*** Begin section ***
(* ===== verification/Invariant.v ===== *)
(** The invariant of a medium, and how it moves with the changes the operations
    make to the maps and lists.

    [Inv]: the two maps are indexed by the ids of the live nodes they point to,
    each live node is in exactly one of them according to its state, its timers
    run exactly when its state says so, the nodes transmitting are on the Tx list
    and own a packet each, and the mutex is free.  An entry of the Tx list may
    point to a node that was deleted ([Clean] excludes it): deregisterNode leaves
    such entries behind. *)

From Stdlib Require Import ZArith Lia.
From stdpp Require Import base tactics list gmap numbers option strings.
From S2P Require Import Prelude Bytes TimeUtils Interface Os SocketIO State DeviceNode.

(** ** Definitions *)

Record node_ok (reg hash : gmap Z nat) (ps : gmap nat NetSimPacket) (tx : list nat)
    (p : nat) (nd : device_node) : Prop := {
  nk_sock : dn_socket nd ≠ 0;
  nk_medium : dn_medium nd = true;
  nk_regTimer : started (dn_regTimer nd) = bool_decide (dn_curState nd = RegisteringState);
  nk_txTimer : started (dn_txTimer nd) = bool_decide (dn_curState nd = TxState);
  nk_map : ((if decide (dn_curState nd = RegisteringState) then reg else hash)
             !! dn_socket nd) = Some p;
  nk_pkt : match dn_curState nd with
           | TxState => p ∈ tx ∧
               ∃ k pk, dn_txPkt nd = Some k ∧ ps !! k = Some pk ∧ fromNode pk = p
           | _ => p ∉ tx ∧ dn_txPkt nd = None
           end
}.

(** The invariant on the parts of a world it speaks of. *)
Record InvS (ns : gmap nat device_node) (ps : gmap nat NetSimPacket) (nx : nat)
    (reg hash : gmap Z nat) (cca tx : list nat) : Prop := {
  i_reg k p : reg !! k = Some p →
    ∃ nd, ns !! p = Some nd ∧ dn_socket nd = k ∧ dn_curState nd = RegisteringState;
  i_hash k p : hash !! k = Some p →
    ∃ nd, ns !! p = Some nd ∧ dn_socket nd = k ∧ dn_curState nd ≠ RegisteringState;
  i_disj k p q : reg !! k = Some p → hash !! k = Some q → False;
  i_node p nd : ns !! p = Some nd → node_ok reg hash ps tx p nd;
  i_tx : NoDup tx;
  i_cca p : p ∈ cca → is_Some (ns !! p);
  i_pkt k : is_Some (ps !! k) → (k < nx)%nat
}.

(** The invariant, whoever holds the mutex. *)
Definition InvL (w : world) : Prop :=
  InvS (w_nodes w) (w_pkts w) (w_next_pkt w) (pm_regListMap (w_medium w))
    (pm_nodeHashMap (w_medium w)) (pm_ccaList (w_medium w)) (pm_txList (w_medium w)).

Definition Inv (w : world) : Prop := InvL w ∧ pm_regListMapMutex (w_medium w) = false.

Definition live (w : world) (p : nat) : Prop := is_Some (w_nodes w !! p).

(** No entry of the Tx list points to a node that is gone, and no packet of the
    heap is owned by none. *)
Record CleanS (ns : gmap nat device_node) (ps : gmap nat NetSimPacket) (tx : list nat) : Prop := {
  c_tx p : p ∈ tx → is_Some (ns !! p);
  c_pkt k : is_Some (ps !! k) → ∃ p nd, ns !! p = Some nd ∧ dn_txPkt nd = Some k
}.

Definition Clean (w : world) : Prop :=
  CleanS (w_nodes w) (w_pkts w) (pm_txList (w_medium w)).

(** The Tx list holds a node that was deleted. *)
Definition dangling (w : world) : Prop := ∃ p, p ∈ pm_txList (w_medium w) ∧ ¬ live w p.

Lemma Clean_not_dangling w : Clean w → ¬ dangling w.
Proof. intros [Ht _] (p & Hp & Hl). by apply Hl, Ht. Qed.

(** Faults that are not a bad access to an object, a deadlock or a lack of fuel. *)
Definition benign (f : fault) : Prop :=
  match f with
  | Undef UseAfterFree | Undef NullDeref | Undef Deadlock | NoFuel => False
  | _ => True
  end.

(** ** Consequences *)

Section Facts.
Context {ns ps nx reg hash cca tx} (I : InvS ns ps nx reg hash cca tx).
(* ===== verification/Follow.v ===== *)
(** What every operation does to the boundary of the system, whatever the state of
    the medium: it takes its answers in order and sends nothing but messages of
    the interface.

    [follows R E m]: from a boundary [o] to the one [m] leaves, [R] holds when [m]
    returns and [E] when it fails.  The relations of interest are preorders that
    the primitive calls satisfy (class [OsRel]); that the operations follow them is
    then shown once, for all of them. *)

From Stdlib Require Import ZArith Lia.
From stdpp Require Import base tactics list gmap numbers option strings.
From S2P Require Import Prelude Bytes TimeUtils Checksum Interface Os SocketIO State.
From S2P Require Import DeviceNode NodeStates PhysicalMedium Acceptor Invariant Preserve.

(** The messages the simulator sends: length, type and body. *)
Inductive outgoing : Z → msg_type → list Z → Prop :=
  | out_reg_req : outgoing HDR_SIZE MSG_TYPE_REG_REQ []
  | out_dereg_con : outgoing HDR_SIZE MSG_TYPE_DEREG_CON []
  | out_cca_con (b : bool) : outgoing CCA_CON_SIZE MSG_TYPE_CCA_CON [if b then 1 else 0]
  | out_tx_done r : r = TX_DONE_OK ∨ r = TX_DONE_COLLIDED →
      outgoing TX_DONE_IND_SIZE MSG_TYPE_TX_DONE_IND [to_unsigned 8 r].

Definition no_send (e : sysev) : Prop := ∀ fd data, e ≠ SysSend fd data.
(** Nor does it hand a frame to the multicast or to the capture file. *)
Definition no_frame (e : sysev) : Prop :=
  match e with SysSend _ _ | SysSendTo _ | SysPcapDump _ => False | _ => True end.

Definition world_rel : Type := world → world → Prop.
Definition world_fault : Type := fault → world → world → Prop.

Definition follows (R : world_rel) (E : world_fault) {A} (m : M world A) : Prop :=
  ∀ w, wp (λ f w', E f w w') m (λ _ w', R w w') w.

(** The same of a call on the system. *)
Definition follows_os (R : world_rel) (E : world_fault) {A} (m : M os A) : Prop :=
  ∀ w, wp (λ f o, E f w (set_os o w)) m (λ _ o, R w (set_os o w)) (w_os w).

Definition keeps_socket (f : device_node → device_node) : Prop :=
  ∀ nd, dn_socket (f nd) = dn_socket nd.
Definition keeps_txList (f : medium → medium) : Prop := ∀ m, pm_txList (f m) = pm_txList m.
Definition keeps_stats (f : medium → medium) : Prop := ∀ m,
  pm_tx_pkts_ok (f m) = pm_tx_pkts_ok m ∧ pm_tx_pkts_failed (f m) = pm_tx_pkts_failed m.

(** What a relation owes to the operations that leave the Tx list alone ... *)
Class WorldRel (R : world_rel) (E : world_fault) := {
  wr_refl w : R w w;
  wr_trans w1 w2 w3 : R w1 w2 → R w2 w3 → R w1 w3;
  wr_fault f w1 w2 w3 : R w1 w2 → E f w2 w3 → E f w1 w3;
  wr_stop f w : f ≠ NoFuel → E f w w;
  wr_ask w a sc : os_script (w_os w) = a :: sc → R w (set_os (Os sc (os_trace (w_os w))) w);
  wr_emit w e : no_frame e → R w (set_os (Os (os_script (w_os w)) (os_trace (w_os w) ++ [e])) w);
  wr_send p len ty body : outgoing len ty body → follows R E (send_message p len ty body);
  wr_node w p nd f : keeps_socket f → w_nodes w !! p = Some nd → R w (on_nodes (<[p := f nd]>) w);
  wr_delete w p : R w (on_nodes (delete p) w);
  wr_pkts w f : R w (on_pkts f w);
  wr_new_pkt w pk : R w (World (w_os w) (w_nodes w) (<[w_next_pkt w := pk]> (w_pkts w))
    (S (w_next_pkt w)) (w_medium w));
  wr_medium w f : keeps_txList f → keeps_stats f → R w (on_medium f w)
}.

(** ... and to those that change it: a live node joins at the end, and entries go. *)
Class TxRel (R : world_rel) := {
  tr_in w p : is_Some (w_nodes w !! p) →
    R w (on_medium (λ m, set_pm_txList (pm_txList m ++ [p]) m) w);
  tr_out w l : l ⊆ pm_txList (w_medium w) → R w (on_medium (set_pm_txList l) w)
}.

(** ... and to the end of a transmission, whose result is one of two. *)
Class ResultRel (R : world_rel) (E : world_fault) :=
  follows_result pkt r : r = TX_DONE_OK ∨ r = TX_DONE_COLLIDED → follows R E (tx_result pkt r).

(** ... and to the one that makes a node. *)
Class GrowRel (R : world_rel) := wr_new w p nd : R w (on_nodes (<[p := nd]>) w).

(** A relation that does not tell a frame from another call, nor the statistics from
    the rest of the medium. *)
Class FrameBlind (R : world_rel) := {
  fb_emit w e : no_send e → R w (set_os (Os (os_script (w_os w)) (os_trace (w_os w) ++ [e])) w);
  fb_medium w f : keeps_txList f → R w (on_medium f w)
}.

Lemma no_frame_no_send e : no_frame e → no_send e.
Proof. by destruct e. Qed.
#[export] Hint Resolve no_frame_no_send : core.

(** A relation on what the system sees. *)
Definition os_rel : Type := os → os → Prop.
Definition at_os (R : os_rel) : world_rel := λ w w', R (w_os w) (w_os w').
Definition at_os_fault (E : fault → os → os → Prop) : world_fault :=
  λ f w w', E f (w_os w) (w_os w').
(* ===== verification/Total.v ===== *)
(** Runs that return: the answers a call takes, and what it leaves in the trace. *)

From Stdlib Require Import ZArith Lia.
From stdpp Require Import base tactics list gmap numbers option strings.
From S2P Require Import Prelude Bytes TimeUtils Checksum Interface Os SocketIO State.
From S2P Require Import DeviceNode NodeStates Invariant Preserve.

(** ** Total runs

    [twp m Q w]: [m] returns from [w], in [Q]. *)
Notation twp := (wp (λ (_ : fault) (_ : world), False)).

Lemma twp_run {A} (m : M world A) Q w : twp m Q w → ∃ a w', m w = (Ok a, w') ∧ Q a w'.
Proof. unfold wp. destruct (m w) as [[a|f] w'] eqn:E; [eauto|done]. Qed.

Lemma twp_and {A} E (m : M world A) Q Q' w :
  twp m Q w → wp E m Q' w → twp m (λ a w', Q a w' ∧ Q' a w') w.
Proof. unfold wp. by destruct (m w) as [[a|f] w']. Qed.

(** ** Calls *)

Lemma lift_os_run {A} (m : M os A) w a o :
  m (w_os w) = (Ok a, o) → lift_os m w = (Ok a, set_os o w).
Proof. unfold lift_os, zoom. by intros ->. Qed.

Lemma get_node_run p nd w : w_nodes w !! p = Some nd → get_node p w = (Ok nd, w).
Proof. intros Hp. unfold get_node. rewrite (bind_ok _ _ w (w_nodes w) w) by done. by rewrite Hp. Qed.

Lemma twp_expired t Q w a sc :
  started t = true → os_script (w_os w) = a :: sc → a_rv a ≠ -1 →
  (∀ o, os_script o = sc →
    Q ((tv_sec (a_time a) =? 0) && (tv_nsec (a_time a) =? 0)) (set_os o w)) →
  twp (lift_os (NodeTimer.expired t)) Q w.
Proof.
  intros Ht Hs Ha HQ. unfold NodeTimer.expired, timer_gettime. rewrite wp_lift_os. wp_simpl.
  rewrite Ht. wp_simpl. cbn [os_script os_trace]. rewrite Hs. wp_simpl. rewrite (proj2 (Z.eqb_neq _ _) Ha). wp_simpl.
  by apply HQ.
Qed.

Lemma twp_delete_node p nd Q w :
  w_nodes w !! p = Some nd →
  (∀ o, os_script o = os_script (w_os w) → Q tt (on_nodes (delete p) (set_os o w))) →
  twp (delete_node p) Q w.
Proof.
  intros Hp HQ. unfold delete_node, stopRegistrationTimer, NodeTimer.stop, timer_delete, sys_close.
  assert (HQ' : ∀ o t, os_script o = os_script (w_os w) →
    Q tt (on_nodes (delete p) (on_nodes (<[p:=t]>) (set_os o w)))).
  { intros o t Ho. unfold on_nodes at 1. wcbn. rewrite delete_insert_eq. by apply HQ. }
  unfold Socket.destroy. wgo. rewrite wp_lift_os. destruct (started (dn_regTimer nd)); wgo;
    rewrite wp_lift_os; (destruct (negb _); unfold sys_close); wgo;
    match goal with
    | |- Q tt (on_nodes _ (set_os ?o _)) => by apply (HQ' o)
    | |- _ => by apply HQ'
    end.
Qed.

(** A message the system takes whole. *)
Lemma sendMsg_at_once fd msg o a sc :
  msg ≠ [] → os_script o = a :: sc → length msg ≤ a_rv a →
  Socket.sendMsg fd msg o = (Ok (length msg : Z), Os sc (os_trace o ++ [SysSend fd msg])).
Proof.
  intros Hne Hs Ha. unfold Socket.sendMsg. simpl. unfold sys_send, mbind, M_bind, ask. rewrite Hs.
  cbn. replace (clamp (length msg) (a_rv a)) with (length msg : Z) by (unfold clamp; lia).
  rewrite Nat2Z.id, take_ge, drop_ge by lia. cbn.
  destruct (Z.ltb_spec (length msg) 0); [lia|]. rewrite Z.sub_diag. done.
Qed.

Lemma twp_send_message p nd len ty body msg a sc Q w :
  w_nodes w !! p = Some nd → dn_socket nd ≠ 0 →
  seal (out_hdr len ty (dn_socket nd)) body = Some msg →
  os_script (w_os w) = a :: sc → length msg ≤ a_rv a →
  Q (length msg : Z) (set_os (Os sc (os_trace (w_os w) ++ [SysSend (dn_sockfd nd) msg])) w) →
  twp (send_message p len ty body) Q w.
Proof.
  intros Hp Hsock Hm Hs Ha HQ. unfold send_message. wgo.
  rewrite (proj2 (Z.eqb_neq _ _) Hsock). cbn [negb]. wgo. rewrite Hm. wgo.
  rewrite wp_lift_os. unfold wp. rewrite (sendMsg_at_once _ _ _ a sc); [done| |done|done].
  intros ->. unfold seal in Hm. destruct (generate_checksum _); [|done]. cbn in Hm.
  apply (inj Some) in Hm. apply (f_equal length) in Hm. rewrite length_app, length_hdr_bytes in Hm.
  done.
Qed.

(** A message of a byte or none has a checksum. *)
Lemma seal_out h body :
  bytes_ok body → length body ≤ 65517 → ∃ msg, seal h body = Some msg ∧
    length msg = (18 + length body)%nat.
Proof.
  intros Hb Hl. unfold seal. rewrite generate_checksum_value.
  - cbn. eexists. split; [done|]. rewrite length_app, length_hdr_bytes. done.
  - unfold bytes_ok. rewrite Forall_app. split; [apply hdr_bytes_ok|done].
  - rewrite length_app, length_hdr_bytes. unfold HDR_SIZE. lia.
Qed.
*** End section ***
__What you will do__: Tally the lines that hold the word "Record" in the listing, and give the tally with nothing else.

__Result for this exercise__: 3